La Lettre de FestiGays n°9, 11 juin 2002

Les résultats d'une mobilisation politique

Les résultats d'une mobilisation politique :
Il est déjà possible de faire un premier bilan des soutiens que nous avons pu obtenir dans la "société civile", le monde politique, les syndicats et les organisations non gouvernementales. Conformément à notre volonté de dialogue et de débat, nous avons dès le mois de février 2002 pris contact avec la plupart de ses organisations qui a nos yeux pouvait prendre la parole sur les thèmes de la lutte contre l'homophobie, de la lutte contre les discriminations, et plus généralement sur le type de société que nous défendons. Nous avons alors entrepris d'expliquer ce qu'est FestiGays, ce que nous organisons cette année, et bien entendu pourquoi nous l'organisons et quelles sont les débats que nous entendons faire progresser. Notre objectif était de faire en sorte que toutes ces organisations s'expriment sur ceux-ci et prennent position, avec l'espoir bien sûr de mettre en évidence que notre combat n'est pas celui d'une quelconque communauté repliée sur ses revendications, mais bien au contraire, qu'il s'inscrit dans un débat de fond sur lequel tous les acteurs ont, au nom des valeurs universelles de liberté et de solidarité, quelque chose à dire.

En voici donc le résultat :
Du côté des partis politiques républicains, nous avons tous pu les rencontrer, à l'exception du RPR, avec qui malgré notre insistance, il n'a pas été possible d'établir le dialogue. On s'en étonnera d'autant plus que Jacques Chirac lui même pendant sa campagne présidentielle a su trouver les mots les plus justes et les plus clairs pour souligner la nécessité de lutter contre tous les préjudices dont les gens peuvent souffrir à cause de leur orientation sexuelle.
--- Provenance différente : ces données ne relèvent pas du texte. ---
(** Every step of every goroutine preserves the invariant. *)
Lemma step_inv (i : nat) (c c' : Config) :
  Inv c -> concurrent.step G i c = Some c' -> Inv c'.
Proof.
  intros [Hm Hp Hl] Hstep. unfold concurrent.step in Hstep.
  destruct (nth_error (concurrent.threads G c) i) as [x |] eqn:Hnth; [| discriminate].
  destruct c as [p m l]. cbn [concurrent.proc concurrent.mutex concurrent.threads] in *.
  destruct x as [| | | | | | | s].
  - (* AtDo *)
    inversion Hstep; subst c'; clear Hstep.
    destruct (handlers.setupOnce G p) eqn:Hd.
    + at_thread Hnth (concurrent.AtRead G). unfold_inv Hm Hp Hl.
      destruct Hl as (H1 & _ & H2).
      constructor; cbn [concurrent.proc concurrent.mutex concurrent.threads].
      * rewrite critical_mid. exact Hm.
      * unfold concurrent.phase_ok. cbn [concurrent.proc concurrent.threads].
        rewrite existsb_mid. cbn [concurrent.at_store orb]. rewrite orb_false_r. exact Hp.
      * rewrite Hd. apply Forall_mid. repeat split; try assumption.
    + at_thread Hnth (concurrent.AtLock G). unfold_inv Hm Hp Hl.
      destruct Hl as (H1 & _ & H2).
      constructor; cbn [concurrent.proc concurrent.mutex concurrent.threads].
      * rewrite critical_mid. exact Hm.
      * unfold concurrent.phase_ok. cbn [concurrent.proc concurrent.threads].
        rewrite existsb_mid. cbn [concurrent.at_store orb]. rewrite orb_false_r. exact Hp.
      * rewrite Hd. apply Forall_mid. repeat split; try assumption.
  - (* AtLock *)
    destruct m; [discriminate |].
    inversion Hstep; subst c'; clear Hstep.
    at_thread Hnth (concurrent.AtRecheck G). unfold_inv Hm Hp Hl.
    destruct Hl as (H1 & _ & H2).
    constructor; cbn [concurrent.proc concurrent.mutex concurrent.threads].
    * rewrite critical_mid. cbn [concurrent.in_critical]. lia.
    * unfold concurrent.phase_ok. cbn [concurrent.proc concurrent.threads].
      rewrite existsb_mid. cbn [concurrent.at_store orb]. rewrite orb_false_r. exact Hp.
    * apply Forall_mid. repeat split; try assumption.
  - (* AtRecheck *)
    inversion Hstep; subst c'; clear Hstep.
    destruct (handlers.setupOnce G p) eqn:Hd.
    + at_thread Hnth (concurrent.AtUnlock G). unfold_inv Hm Hp Hl.
      destruct Hl as (H1 & _ & H2).
      constructor; cbn [concurrent.proc concurrent.mutex concurrent.threads].
      * rewrite critical_mid. exact Hm.
      * unfold concurrent.phase_ok. cbn [concurrent.proc concurrent.threads].
        rewrite existsb_mid. cbn [concurrent.at_store orb]. rewrite orb_false_r. exact Hp.
      * rewrite Hd. apply Forall_mid. repeat split; try assumption.
    + at_thread Hnth (concurrent.AtCall G). unfold_inv Hm Hp Hl.
      destruct Hl as (H1 & _ & H2).
      constructor; cbn [concurrent.proc concurrent.mutex concurrent.threads].
      * rewrite critical_mid. exact Hm.
      * unfold concurrent.phase_ok. cbn [concurrent.proc concurrent.threads].
        rewrite existsb_mid. cbn [concurrent.at_store orb]. rewrite orb_false_r. exact Hp.
      * rewrite Hd. apply Forall_mid. repeat split; try assumption.
  - (* AtCall *)
    inversion Hstep; subst c'; clear Hstep.
    at_thread Hnth (concurrent.AtStore G). unfold_inv Hm Hp Hl.
    destruct Hl as (H1 & Hd & H2). cbn [concurrent.local_ok] in Hd.
    assert (Hc : critical l1 = 0%nat /\ critical l2 = 0%nat) by (destruct m; lia).
    destruct Hc as [Hc1 Hc2].
    assert (Hfresh : p = fresh).
    { destruct Hp as [[Hx _] | [(_ & Hx & _) | (_ & _ & Hx)]].
      - congruence.
      - rewrite (no_critical_no_store l1 Hc1), (no_critical_no_store l2 Hc2) in Hx.
        discriminate.
      - exact Hx. }
    subst p.
    constructor; cbn [concurrent.proc concurrent.mutex concurrent.threads].
    * rewrite critical_mid. exact Hm.
    * unfold concurrent.phase_ok. cbn [concurrent.proc concurrent.threads].
      rewrite existsb_mid. cbn [concurrent.at_store orb]. rewrite orb_true_r.
      right. left. repeat split. apply closed_not_done.
    * rewrite setup_closure_once, Hd. apply Forall_mid.
      rewrite Hd in H1, H2. repeat split; assumption.
  - (* AtStore *)
    inversion Hstep; subst c'; clear Hstep.
    at_thread Hnth (concurrent.AtUnlock G). unfold_inv Hm Hp Hl.
    destruct Hl as (H1 & Hd & H2). cbn [concurrent.local_ok] in Hd.
    assert (Hc : critical l1 = 0%nat /\ critical l2 = 0%nat) by (destruct m; lia).
    destruct Hc as [Hc1 Hc2].
    assert (Hclosed : p = closed).
    { destruct Hp as [[Hx _] | [(_ & _ & Hx) | (_ & Hx & _)]].
      - congruence.
      - exact Hx.
      - discriminate. }
    subst p.
    constructor; cbn [concurrent.proc concurrent.mutex concurrent.threads].
    * rewrite critical_mid. exact Hm.
    * unfold concurrent.phase_ok. cbn [concurrent.proc concurrent.threads].
      left. split; reflexivity.
    * cbn [concurrent.set_done handlers.setupOnce]. apply Forall_mid.
      repeat split; [eapply no_critical_local; eassumption | eapply no_critical_local; eassumption].
  - (* AtUnlock *)
    inversion Hstep; subst c'; clear Hstep.
    at_thread Hnth (concurrent.AtRead G). unfold_inv Hm Hp Hl.
    destruct Hl as (H1 & Hd & H2). cbn [concurrent.local_ok] in Hd.
    assert (Hc : critical l1 = 0%nat /\ critical l2 = 0%nat) by (destruct m; lia).
    destruct Hc as [Hc1 Hc2].
    constructor; cbn [concurrent.proc concurrent.mutex concurrent.threads].
    * rewrite critical_mid. cbn [concurrent.in_critical]. lia.
    * unfold concurrent.phase_ok. cbn [concurrent.proc concurrent.threads].
      rewrite existsb_mid. cbn [concurrent.at_store orb]. rewrite orb_false_r. exact Hp.
    * apply Forall_mid. repeat split; assumption.
  - (* AtRead *)
    inversion Hstep; subst c'; clear Hstep.
    at_thread Hnth (concurrent.Seen G (concurrent.snapshot G p)). unfold_inv Hm Hp Hl.
    destruct Hl as (H1 & Hd & H2). cbn [concurrent.local_ok] in Hd.
    constructor; cbn [concurrent.proc concurrent.mutex concurrent.threads].
    * rewrite critical_mid. exact Hm.
    * unfold concurrent.phase_ok. cbn [concurrent.proc concurrent.threads].
      rewrite existsb_mid. cbn [concurrent.at_store orb]. rewrite orb_false_r. exact Hp.
    * apply Forall_mid. repeat split; try assumption.
      destruct Hp as [[_ Hx] | [(Hx & _) | (Hx & _)]]; congruence.
  - (* Seen *)
    discriminate.
Qed.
Le Parti Communiste, le Parti Socialiste, Les Verts, le MJS, La Souris Verte on choisi la voix d'un communiqué de presse pour exprimer leur position. A l'UDF, même si la situation locale est plus compliquée, nous avons également pu nouer le dialogue, et c'est Philippe Meynard, en tant que secrétaire national de l'UDF, qui s'est exprimé. Vous pouvez apprécier la justesse et la qualité de leur propos sur notre site www.festigays.net , où toutes leurs déclarations sont consultables.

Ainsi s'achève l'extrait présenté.